■ Exercise description:
If a line in the entries below includes "PHASES", pick it out and copy it.
**** Provided data ****
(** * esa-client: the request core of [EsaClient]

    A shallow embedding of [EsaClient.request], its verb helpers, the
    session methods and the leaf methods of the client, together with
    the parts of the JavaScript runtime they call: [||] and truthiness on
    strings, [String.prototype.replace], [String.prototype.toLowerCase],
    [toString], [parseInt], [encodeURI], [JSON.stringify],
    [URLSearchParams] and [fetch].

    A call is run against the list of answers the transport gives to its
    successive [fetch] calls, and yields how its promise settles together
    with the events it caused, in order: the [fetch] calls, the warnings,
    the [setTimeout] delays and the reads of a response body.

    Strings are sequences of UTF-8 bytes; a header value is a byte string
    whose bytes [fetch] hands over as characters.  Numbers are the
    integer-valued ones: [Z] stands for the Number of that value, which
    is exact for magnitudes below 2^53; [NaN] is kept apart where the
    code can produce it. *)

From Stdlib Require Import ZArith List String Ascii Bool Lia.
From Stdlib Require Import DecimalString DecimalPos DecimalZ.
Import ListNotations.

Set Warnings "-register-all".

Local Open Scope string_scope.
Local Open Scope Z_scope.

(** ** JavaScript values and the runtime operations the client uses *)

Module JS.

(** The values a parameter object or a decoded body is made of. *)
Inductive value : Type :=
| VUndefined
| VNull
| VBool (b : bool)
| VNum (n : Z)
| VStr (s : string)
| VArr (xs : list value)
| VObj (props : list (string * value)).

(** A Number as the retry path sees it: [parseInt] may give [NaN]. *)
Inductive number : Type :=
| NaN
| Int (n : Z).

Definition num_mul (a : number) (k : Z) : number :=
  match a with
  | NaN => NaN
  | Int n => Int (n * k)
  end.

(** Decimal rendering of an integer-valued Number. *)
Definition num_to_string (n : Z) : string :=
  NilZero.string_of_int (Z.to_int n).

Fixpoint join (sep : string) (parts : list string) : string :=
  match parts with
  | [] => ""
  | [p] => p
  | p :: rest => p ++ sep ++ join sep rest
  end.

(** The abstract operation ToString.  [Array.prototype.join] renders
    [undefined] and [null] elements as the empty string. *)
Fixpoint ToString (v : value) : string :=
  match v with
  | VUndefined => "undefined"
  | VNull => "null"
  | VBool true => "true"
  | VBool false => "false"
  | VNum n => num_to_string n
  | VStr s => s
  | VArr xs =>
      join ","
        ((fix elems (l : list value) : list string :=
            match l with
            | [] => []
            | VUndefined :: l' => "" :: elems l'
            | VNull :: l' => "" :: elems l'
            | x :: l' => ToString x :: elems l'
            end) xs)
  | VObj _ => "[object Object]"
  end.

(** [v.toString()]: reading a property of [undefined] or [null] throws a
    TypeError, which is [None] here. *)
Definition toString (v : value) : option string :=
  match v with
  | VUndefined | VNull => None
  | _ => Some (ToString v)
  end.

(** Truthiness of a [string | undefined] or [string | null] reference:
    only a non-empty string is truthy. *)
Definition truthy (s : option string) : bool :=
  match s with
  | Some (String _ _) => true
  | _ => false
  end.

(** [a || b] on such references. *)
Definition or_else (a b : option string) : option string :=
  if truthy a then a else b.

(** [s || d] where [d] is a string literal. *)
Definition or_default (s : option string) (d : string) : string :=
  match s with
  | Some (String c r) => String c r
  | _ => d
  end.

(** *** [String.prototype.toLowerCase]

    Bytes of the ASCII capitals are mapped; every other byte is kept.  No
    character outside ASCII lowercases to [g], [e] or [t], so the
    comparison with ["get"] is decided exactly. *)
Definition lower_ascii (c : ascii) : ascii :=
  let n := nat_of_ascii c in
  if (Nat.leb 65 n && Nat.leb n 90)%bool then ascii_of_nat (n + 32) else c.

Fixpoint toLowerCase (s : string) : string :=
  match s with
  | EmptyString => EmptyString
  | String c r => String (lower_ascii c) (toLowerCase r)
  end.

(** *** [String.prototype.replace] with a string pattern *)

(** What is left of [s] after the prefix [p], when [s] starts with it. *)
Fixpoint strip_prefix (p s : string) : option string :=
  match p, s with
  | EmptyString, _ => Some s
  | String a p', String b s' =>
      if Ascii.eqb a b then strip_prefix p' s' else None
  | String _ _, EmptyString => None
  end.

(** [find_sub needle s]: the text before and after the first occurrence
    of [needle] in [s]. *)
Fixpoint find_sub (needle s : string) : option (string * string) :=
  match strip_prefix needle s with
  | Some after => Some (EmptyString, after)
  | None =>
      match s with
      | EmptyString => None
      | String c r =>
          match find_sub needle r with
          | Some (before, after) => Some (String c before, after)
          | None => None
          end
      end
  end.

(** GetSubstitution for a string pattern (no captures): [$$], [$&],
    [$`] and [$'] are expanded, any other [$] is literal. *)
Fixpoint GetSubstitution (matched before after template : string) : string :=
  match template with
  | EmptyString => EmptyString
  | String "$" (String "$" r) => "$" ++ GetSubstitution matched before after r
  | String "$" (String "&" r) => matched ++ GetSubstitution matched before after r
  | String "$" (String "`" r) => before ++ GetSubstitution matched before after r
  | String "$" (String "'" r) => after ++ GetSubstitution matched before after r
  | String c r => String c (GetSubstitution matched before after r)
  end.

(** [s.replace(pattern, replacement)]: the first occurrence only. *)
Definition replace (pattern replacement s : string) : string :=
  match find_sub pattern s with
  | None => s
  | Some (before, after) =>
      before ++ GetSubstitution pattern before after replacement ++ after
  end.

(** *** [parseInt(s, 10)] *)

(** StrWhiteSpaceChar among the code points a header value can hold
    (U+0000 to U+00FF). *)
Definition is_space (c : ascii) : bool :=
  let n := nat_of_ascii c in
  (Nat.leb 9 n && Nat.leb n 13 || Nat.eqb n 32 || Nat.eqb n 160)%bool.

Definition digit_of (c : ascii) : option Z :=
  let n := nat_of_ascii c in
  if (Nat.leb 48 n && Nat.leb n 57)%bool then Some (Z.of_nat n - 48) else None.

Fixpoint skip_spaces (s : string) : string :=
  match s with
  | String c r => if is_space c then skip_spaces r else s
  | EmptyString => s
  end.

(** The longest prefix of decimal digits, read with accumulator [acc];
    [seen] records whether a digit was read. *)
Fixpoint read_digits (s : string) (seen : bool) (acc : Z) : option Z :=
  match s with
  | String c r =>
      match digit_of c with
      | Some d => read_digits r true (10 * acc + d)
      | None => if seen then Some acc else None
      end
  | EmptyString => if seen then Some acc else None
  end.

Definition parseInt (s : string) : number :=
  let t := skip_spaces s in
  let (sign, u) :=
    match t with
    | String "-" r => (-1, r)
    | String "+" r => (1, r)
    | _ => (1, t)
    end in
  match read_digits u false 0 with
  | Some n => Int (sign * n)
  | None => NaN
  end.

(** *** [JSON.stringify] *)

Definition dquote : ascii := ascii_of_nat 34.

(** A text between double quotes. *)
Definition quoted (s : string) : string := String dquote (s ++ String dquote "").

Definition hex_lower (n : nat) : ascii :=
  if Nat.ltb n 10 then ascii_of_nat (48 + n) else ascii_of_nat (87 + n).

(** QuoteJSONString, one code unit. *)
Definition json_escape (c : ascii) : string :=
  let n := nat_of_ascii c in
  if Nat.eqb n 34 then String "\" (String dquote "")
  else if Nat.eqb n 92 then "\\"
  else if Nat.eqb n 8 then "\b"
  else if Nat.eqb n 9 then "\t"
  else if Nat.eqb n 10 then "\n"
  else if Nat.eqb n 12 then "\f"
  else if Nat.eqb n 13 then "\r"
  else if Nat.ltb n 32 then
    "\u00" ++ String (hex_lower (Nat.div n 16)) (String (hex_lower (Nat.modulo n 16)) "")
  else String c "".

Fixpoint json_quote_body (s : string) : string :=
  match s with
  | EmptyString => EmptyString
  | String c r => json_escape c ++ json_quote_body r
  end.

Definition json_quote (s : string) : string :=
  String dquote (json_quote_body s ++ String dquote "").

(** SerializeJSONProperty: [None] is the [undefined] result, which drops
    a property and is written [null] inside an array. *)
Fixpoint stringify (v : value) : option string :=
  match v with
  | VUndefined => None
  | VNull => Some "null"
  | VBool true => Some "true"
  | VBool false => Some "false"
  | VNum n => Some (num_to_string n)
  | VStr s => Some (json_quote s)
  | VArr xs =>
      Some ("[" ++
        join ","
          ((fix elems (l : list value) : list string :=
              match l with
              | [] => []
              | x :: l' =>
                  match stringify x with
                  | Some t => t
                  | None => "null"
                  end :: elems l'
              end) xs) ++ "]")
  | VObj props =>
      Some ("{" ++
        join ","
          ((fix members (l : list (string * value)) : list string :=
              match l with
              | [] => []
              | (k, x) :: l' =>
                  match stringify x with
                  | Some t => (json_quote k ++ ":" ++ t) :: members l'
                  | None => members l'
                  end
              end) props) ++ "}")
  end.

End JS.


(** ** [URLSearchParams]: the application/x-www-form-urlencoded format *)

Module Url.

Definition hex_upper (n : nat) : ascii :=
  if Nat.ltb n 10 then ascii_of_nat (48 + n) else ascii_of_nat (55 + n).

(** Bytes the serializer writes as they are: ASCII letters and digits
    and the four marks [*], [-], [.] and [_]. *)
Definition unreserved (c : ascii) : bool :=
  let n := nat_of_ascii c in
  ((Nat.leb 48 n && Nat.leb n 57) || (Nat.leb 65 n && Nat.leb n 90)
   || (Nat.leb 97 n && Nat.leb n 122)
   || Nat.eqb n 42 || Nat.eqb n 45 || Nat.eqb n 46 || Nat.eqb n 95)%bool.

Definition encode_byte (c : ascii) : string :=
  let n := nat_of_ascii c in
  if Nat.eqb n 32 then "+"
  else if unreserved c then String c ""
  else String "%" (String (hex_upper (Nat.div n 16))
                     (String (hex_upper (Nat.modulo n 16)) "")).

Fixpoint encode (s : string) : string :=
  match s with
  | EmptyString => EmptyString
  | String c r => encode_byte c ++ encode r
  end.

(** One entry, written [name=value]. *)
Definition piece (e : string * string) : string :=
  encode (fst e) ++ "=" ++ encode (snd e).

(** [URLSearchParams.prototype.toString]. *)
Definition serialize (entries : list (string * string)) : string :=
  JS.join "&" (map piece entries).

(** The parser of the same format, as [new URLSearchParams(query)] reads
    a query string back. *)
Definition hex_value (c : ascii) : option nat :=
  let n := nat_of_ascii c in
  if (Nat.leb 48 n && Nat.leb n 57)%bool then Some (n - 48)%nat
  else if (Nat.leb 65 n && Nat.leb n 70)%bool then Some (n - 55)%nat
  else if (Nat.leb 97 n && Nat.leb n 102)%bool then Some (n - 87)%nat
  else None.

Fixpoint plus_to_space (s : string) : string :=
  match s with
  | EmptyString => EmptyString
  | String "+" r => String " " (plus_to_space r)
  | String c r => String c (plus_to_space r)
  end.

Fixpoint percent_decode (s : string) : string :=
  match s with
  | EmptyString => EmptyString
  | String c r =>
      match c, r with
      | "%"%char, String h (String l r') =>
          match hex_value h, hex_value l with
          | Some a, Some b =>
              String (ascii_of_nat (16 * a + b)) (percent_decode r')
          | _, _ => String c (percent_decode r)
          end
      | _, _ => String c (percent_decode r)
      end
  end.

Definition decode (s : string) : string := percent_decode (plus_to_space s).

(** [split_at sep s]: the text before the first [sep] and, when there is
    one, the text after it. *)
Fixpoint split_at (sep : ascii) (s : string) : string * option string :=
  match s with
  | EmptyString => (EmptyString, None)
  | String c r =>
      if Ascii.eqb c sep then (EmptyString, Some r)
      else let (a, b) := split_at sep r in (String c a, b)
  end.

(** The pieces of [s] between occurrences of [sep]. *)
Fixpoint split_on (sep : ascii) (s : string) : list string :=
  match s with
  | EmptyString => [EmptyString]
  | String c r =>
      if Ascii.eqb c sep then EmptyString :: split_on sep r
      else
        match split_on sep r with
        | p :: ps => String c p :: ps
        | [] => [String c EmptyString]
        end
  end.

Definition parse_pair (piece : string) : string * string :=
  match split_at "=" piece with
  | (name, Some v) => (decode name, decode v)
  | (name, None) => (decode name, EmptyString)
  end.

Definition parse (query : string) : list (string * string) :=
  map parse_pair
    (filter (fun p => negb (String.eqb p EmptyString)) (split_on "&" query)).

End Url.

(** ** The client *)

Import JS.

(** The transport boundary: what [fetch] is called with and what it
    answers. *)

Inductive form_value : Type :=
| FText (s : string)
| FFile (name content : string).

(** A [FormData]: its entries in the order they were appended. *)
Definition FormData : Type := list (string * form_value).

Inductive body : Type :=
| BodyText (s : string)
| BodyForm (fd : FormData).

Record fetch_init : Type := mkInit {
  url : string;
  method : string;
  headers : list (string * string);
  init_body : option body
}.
****
**** Provided data ****
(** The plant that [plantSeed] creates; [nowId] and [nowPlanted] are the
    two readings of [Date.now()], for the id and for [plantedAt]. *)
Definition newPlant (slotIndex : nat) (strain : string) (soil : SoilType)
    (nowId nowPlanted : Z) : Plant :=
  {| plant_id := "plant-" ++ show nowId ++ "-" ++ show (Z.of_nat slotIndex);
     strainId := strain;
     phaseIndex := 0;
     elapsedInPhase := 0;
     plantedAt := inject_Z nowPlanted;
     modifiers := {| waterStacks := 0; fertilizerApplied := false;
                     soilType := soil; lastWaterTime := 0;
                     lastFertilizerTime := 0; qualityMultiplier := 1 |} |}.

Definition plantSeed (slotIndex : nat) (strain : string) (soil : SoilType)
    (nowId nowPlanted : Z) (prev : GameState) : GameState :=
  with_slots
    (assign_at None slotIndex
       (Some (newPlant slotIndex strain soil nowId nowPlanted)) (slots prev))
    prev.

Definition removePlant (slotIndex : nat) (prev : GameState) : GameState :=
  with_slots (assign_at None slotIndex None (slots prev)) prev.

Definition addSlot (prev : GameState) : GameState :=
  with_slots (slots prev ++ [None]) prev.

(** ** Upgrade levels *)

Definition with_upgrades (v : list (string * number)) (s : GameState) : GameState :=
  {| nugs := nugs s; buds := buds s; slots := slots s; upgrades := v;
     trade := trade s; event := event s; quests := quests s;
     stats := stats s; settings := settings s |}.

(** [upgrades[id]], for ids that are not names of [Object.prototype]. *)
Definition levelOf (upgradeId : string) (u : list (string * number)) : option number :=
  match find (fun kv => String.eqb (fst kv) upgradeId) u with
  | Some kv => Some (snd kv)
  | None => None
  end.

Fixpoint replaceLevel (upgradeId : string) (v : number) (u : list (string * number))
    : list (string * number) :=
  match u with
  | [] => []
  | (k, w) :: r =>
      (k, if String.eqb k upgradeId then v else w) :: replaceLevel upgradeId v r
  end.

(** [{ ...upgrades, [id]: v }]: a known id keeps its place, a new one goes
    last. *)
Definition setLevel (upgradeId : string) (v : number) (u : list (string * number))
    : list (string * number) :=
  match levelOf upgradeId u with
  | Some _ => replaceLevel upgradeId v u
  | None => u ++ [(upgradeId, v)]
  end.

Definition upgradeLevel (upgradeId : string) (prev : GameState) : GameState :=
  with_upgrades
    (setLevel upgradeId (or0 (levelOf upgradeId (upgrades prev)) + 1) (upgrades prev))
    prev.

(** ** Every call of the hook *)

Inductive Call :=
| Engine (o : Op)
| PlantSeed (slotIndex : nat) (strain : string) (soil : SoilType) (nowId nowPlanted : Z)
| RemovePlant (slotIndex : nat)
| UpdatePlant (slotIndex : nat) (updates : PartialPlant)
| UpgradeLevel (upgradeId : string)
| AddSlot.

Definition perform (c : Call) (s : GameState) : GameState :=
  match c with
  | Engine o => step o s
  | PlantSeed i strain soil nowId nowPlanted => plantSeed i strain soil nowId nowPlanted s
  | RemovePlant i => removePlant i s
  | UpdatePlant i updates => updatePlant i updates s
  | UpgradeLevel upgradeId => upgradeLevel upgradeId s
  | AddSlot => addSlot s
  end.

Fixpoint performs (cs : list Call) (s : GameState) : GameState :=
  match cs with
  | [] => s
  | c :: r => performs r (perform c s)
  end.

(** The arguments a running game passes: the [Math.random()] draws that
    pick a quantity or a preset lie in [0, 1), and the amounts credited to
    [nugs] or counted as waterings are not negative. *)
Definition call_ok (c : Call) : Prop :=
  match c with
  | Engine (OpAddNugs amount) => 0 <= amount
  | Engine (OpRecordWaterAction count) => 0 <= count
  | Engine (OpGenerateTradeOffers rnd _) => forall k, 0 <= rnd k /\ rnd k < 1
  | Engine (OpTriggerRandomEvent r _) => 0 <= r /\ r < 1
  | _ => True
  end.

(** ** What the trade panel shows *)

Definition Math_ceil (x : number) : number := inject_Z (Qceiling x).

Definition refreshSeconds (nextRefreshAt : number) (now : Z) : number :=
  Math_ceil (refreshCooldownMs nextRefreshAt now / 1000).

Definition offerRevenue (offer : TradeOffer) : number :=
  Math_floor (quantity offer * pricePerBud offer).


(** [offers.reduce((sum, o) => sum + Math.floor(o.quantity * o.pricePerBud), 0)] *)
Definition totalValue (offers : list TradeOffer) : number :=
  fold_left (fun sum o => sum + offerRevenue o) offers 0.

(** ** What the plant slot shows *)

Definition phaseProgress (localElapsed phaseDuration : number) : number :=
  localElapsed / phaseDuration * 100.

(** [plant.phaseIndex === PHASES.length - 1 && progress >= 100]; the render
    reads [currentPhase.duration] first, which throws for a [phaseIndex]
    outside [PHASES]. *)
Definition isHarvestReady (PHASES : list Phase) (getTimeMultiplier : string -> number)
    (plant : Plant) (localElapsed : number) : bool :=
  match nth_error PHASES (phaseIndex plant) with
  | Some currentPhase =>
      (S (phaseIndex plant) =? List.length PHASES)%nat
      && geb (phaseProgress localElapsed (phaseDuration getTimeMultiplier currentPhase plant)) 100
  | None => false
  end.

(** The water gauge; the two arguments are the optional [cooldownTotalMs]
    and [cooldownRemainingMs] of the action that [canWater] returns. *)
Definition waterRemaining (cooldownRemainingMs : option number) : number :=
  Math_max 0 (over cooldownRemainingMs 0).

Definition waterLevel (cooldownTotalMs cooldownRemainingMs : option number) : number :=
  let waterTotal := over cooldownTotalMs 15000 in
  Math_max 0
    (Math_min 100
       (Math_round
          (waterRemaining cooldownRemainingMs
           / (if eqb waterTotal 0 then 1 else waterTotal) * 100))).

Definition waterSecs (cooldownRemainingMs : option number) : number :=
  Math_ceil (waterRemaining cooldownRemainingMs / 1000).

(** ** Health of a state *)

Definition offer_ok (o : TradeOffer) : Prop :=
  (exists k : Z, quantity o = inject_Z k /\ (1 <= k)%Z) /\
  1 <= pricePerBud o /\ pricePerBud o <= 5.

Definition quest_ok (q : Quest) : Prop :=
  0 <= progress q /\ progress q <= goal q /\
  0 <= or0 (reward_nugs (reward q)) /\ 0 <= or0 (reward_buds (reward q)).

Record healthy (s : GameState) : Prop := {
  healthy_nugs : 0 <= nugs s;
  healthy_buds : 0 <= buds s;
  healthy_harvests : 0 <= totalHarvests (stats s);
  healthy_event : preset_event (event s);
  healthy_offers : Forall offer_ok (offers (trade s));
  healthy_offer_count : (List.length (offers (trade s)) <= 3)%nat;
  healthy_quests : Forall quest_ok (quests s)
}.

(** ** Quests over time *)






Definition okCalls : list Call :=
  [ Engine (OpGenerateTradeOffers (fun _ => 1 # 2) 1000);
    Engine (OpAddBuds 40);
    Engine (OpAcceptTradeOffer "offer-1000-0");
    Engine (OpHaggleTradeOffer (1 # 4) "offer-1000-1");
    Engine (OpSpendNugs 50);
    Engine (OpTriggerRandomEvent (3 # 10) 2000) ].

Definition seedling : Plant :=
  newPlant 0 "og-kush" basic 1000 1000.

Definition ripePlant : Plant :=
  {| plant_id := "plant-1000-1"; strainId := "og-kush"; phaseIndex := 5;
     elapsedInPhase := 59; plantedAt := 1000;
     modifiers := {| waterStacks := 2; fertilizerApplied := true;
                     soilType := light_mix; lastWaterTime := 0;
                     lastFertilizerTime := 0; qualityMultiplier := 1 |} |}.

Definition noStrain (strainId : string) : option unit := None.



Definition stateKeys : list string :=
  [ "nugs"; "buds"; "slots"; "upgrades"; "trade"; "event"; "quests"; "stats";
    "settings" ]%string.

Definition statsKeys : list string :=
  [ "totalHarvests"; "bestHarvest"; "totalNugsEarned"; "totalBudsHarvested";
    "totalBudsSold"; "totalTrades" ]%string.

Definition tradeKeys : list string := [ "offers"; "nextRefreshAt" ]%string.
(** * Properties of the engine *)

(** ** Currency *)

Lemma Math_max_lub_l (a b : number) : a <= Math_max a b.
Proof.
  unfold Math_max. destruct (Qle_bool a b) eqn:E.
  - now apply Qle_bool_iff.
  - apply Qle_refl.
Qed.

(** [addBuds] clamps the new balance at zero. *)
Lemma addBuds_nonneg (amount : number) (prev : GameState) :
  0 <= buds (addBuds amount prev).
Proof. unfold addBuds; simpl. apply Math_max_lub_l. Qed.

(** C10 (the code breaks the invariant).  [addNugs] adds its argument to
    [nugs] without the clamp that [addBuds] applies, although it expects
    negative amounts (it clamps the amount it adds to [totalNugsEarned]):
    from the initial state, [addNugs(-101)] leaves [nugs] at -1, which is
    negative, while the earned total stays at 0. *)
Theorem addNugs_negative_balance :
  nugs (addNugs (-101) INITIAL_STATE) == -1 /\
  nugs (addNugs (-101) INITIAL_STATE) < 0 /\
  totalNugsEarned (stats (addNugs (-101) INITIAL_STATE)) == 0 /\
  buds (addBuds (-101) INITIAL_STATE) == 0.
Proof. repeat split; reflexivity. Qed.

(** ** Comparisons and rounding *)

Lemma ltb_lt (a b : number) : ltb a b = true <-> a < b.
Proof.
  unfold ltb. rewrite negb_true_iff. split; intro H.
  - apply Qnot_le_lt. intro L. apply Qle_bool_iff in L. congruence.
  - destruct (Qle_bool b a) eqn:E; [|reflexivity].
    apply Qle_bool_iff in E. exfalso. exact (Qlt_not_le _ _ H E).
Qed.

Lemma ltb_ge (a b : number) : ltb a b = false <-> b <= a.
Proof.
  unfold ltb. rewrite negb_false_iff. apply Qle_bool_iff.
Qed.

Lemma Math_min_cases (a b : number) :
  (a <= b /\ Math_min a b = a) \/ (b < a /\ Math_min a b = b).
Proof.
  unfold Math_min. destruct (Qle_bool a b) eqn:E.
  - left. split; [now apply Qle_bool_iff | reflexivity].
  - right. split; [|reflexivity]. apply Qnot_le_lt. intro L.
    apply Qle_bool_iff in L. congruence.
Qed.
****
■ Result of the task:
(** [plant.phaseIndex === PHASES.length - 1 && progress >= 100]; the render
    outside [PHASES]. *)
Definition isHarvestReady (PHASES : list Phase) (getTimeMultiplier : string -> number)
  match nth_error PHASES (phaseIndex plant) with
      (S (phaseIndex plant) =? List.length PHASES)%nat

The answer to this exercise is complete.